**YOUR TASK**
Of the lines listed below, return exactly those that run from the line containing "(** * packages/bigtable/src/table.js: the" through the line containing "(** ** JavaScript values *)", both included.

[Stored data entries]
★ ★ ★ ★ ★
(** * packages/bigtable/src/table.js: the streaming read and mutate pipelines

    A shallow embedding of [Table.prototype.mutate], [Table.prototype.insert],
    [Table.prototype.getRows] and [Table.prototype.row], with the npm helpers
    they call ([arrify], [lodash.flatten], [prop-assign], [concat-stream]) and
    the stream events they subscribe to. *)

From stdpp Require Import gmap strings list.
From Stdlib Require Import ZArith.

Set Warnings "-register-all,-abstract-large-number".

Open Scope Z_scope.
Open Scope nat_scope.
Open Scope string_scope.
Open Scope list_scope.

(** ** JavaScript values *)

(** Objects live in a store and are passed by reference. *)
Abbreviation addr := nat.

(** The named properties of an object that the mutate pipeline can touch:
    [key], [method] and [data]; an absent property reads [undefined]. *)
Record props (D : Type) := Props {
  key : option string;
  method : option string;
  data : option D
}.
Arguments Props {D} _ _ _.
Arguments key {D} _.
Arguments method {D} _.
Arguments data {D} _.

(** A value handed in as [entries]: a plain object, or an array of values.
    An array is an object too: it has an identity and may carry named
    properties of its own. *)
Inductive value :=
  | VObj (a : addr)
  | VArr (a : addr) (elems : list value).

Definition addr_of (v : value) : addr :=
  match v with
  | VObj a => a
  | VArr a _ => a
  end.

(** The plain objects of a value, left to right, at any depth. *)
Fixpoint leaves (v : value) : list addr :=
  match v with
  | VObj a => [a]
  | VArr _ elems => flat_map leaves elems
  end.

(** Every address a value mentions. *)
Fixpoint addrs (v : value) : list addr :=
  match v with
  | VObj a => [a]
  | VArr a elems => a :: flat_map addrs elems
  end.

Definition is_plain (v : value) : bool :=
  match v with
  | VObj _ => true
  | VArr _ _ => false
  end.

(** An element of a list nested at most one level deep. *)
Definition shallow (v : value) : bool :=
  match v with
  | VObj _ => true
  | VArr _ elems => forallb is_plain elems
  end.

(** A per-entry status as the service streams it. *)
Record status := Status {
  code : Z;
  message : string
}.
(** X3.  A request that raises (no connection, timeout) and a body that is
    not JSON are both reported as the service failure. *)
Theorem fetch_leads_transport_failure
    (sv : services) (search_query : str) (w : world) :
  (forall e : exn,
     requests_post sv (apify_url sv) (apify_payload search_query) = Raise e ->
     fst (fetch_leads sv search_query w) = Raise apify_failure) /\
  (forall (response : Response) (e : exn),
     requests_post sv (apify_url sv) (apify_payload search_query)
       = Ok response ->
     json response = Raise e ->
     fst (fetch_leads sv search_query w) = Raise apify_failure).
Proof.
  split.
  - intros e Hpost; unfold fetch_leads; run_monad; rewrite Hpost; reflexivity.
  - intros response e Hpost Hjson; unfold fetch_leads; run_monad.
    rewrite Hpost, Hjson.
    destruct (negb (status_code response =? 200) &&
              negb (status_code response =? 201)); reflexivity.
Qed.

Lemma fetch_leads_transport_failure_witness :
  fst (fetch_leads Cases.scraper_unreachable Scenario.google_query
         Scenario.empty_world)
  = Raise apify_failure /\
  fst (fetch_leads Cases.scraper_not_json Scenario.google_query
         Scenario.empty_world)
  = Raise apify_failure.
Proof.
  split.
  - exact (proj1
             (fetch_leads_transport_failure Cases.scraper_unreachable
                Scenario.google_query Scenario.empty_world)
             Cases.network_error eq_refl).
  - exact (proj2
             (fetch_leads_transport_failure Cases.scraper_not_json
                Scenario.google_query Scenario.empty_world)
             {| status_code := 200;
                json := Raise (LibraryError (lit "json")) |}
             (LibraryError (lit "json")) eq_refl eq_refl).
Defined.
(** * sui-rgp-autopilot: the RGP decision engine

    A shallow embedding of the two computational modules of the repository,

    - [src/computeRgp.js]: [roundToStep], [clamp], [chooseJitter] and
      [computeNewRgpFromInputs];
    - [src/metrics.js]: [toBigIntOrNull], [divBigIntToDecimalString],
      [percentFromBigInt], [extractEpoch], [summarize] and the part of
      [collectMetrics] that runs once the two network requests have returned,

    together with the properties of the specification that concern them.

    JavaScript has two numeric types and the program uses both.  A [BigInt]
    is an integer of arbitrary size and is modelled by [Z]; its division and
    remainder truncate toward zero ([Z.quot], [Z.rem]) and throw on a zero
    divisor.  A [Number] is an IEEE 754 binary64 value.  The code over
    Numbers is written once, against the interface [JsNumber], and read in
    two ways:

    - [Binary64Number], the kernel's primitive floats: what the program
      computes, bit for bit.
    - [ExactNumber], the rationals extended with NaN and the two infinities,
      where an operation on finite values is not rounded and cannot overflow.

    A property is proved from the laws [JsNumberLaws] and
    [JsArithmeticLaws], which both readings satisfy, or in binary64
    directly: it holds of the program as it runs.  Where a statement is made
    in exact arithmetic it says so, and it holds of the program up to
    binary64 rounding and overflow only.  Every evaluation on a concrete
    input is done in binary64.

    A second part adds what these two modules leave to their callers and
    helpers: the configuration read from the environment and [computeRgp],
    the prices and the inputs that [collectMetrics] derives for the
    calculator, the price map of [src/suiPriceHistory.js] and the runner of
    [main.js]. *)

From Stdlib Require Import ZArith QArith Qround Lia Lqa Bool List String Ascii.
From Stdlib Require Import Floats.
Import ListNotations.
★ ★ ★ ★ ★
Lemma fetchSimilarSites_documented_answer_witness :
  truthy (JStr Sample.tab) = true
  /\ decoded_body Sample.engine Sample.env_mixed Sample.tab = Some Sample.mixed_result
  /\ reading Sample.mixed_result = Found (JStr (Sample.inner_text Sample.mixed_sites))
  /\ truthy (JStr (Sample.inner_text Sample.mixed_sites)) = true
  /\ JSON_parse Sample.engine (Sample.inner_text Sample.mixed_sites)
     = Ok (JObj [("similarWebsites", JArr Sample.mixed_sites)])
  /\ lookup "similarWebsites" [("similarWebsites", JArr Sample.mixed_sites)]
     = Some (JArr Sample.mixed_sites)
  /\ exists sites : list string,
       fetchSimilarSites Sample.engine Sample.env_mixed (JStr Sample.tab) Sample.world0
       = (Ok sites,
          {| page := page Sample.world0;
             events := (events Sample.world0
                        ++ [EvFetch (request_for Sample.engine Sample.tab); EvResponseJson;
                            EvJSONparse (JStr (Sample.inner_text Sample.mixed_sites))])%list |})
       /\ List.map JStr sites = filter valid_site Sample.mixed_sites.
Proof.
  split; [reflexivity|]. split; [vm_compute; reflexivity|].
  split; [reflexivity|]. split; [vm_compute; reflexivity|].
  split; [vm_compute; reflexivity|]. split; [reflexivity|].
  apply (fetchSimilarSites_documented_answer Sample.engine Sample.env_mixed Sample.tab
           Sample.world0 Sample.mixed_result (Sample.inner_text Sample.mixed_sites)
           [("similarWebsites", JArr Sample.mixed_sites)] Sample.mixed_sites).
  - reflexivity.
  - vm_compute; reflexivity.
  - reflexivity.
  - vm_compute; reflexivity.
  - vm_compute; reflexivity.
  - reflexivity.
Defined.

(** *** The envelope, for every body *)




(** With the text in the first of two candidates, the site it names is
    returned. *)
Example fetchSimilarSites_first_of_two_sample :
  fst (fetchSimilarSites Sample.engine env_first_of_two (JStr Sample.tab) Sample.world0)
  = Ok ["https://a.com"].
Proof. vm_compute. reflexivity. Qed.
★ ★ ★ ★ ★
**EXERCISE RESPONSE**
(** * packages/bigtable/src/table.js: the streaming read and mutate pipelines

    A shallow embedding of [Table.prototype.mutate], [Table.prototype.insert],
    [Table.prototype.getRows] and [Table.prototype.row], with the npm helpers
    they call ([arrify], [lodash.flatten], [prop-assign], [concat-stream]) and
    the stream events they subscribe to. *)

From stdpp Require Import gmap strings list.
From Stdlib Require Import ZArith.

Set Warnings "-register-all,-abstract-large-number".

Open Scope Z_scope.
Open Scope nat_scope.
Open Scope string_scope.
Open Scope list_scope.

(** ** JavaScript values *)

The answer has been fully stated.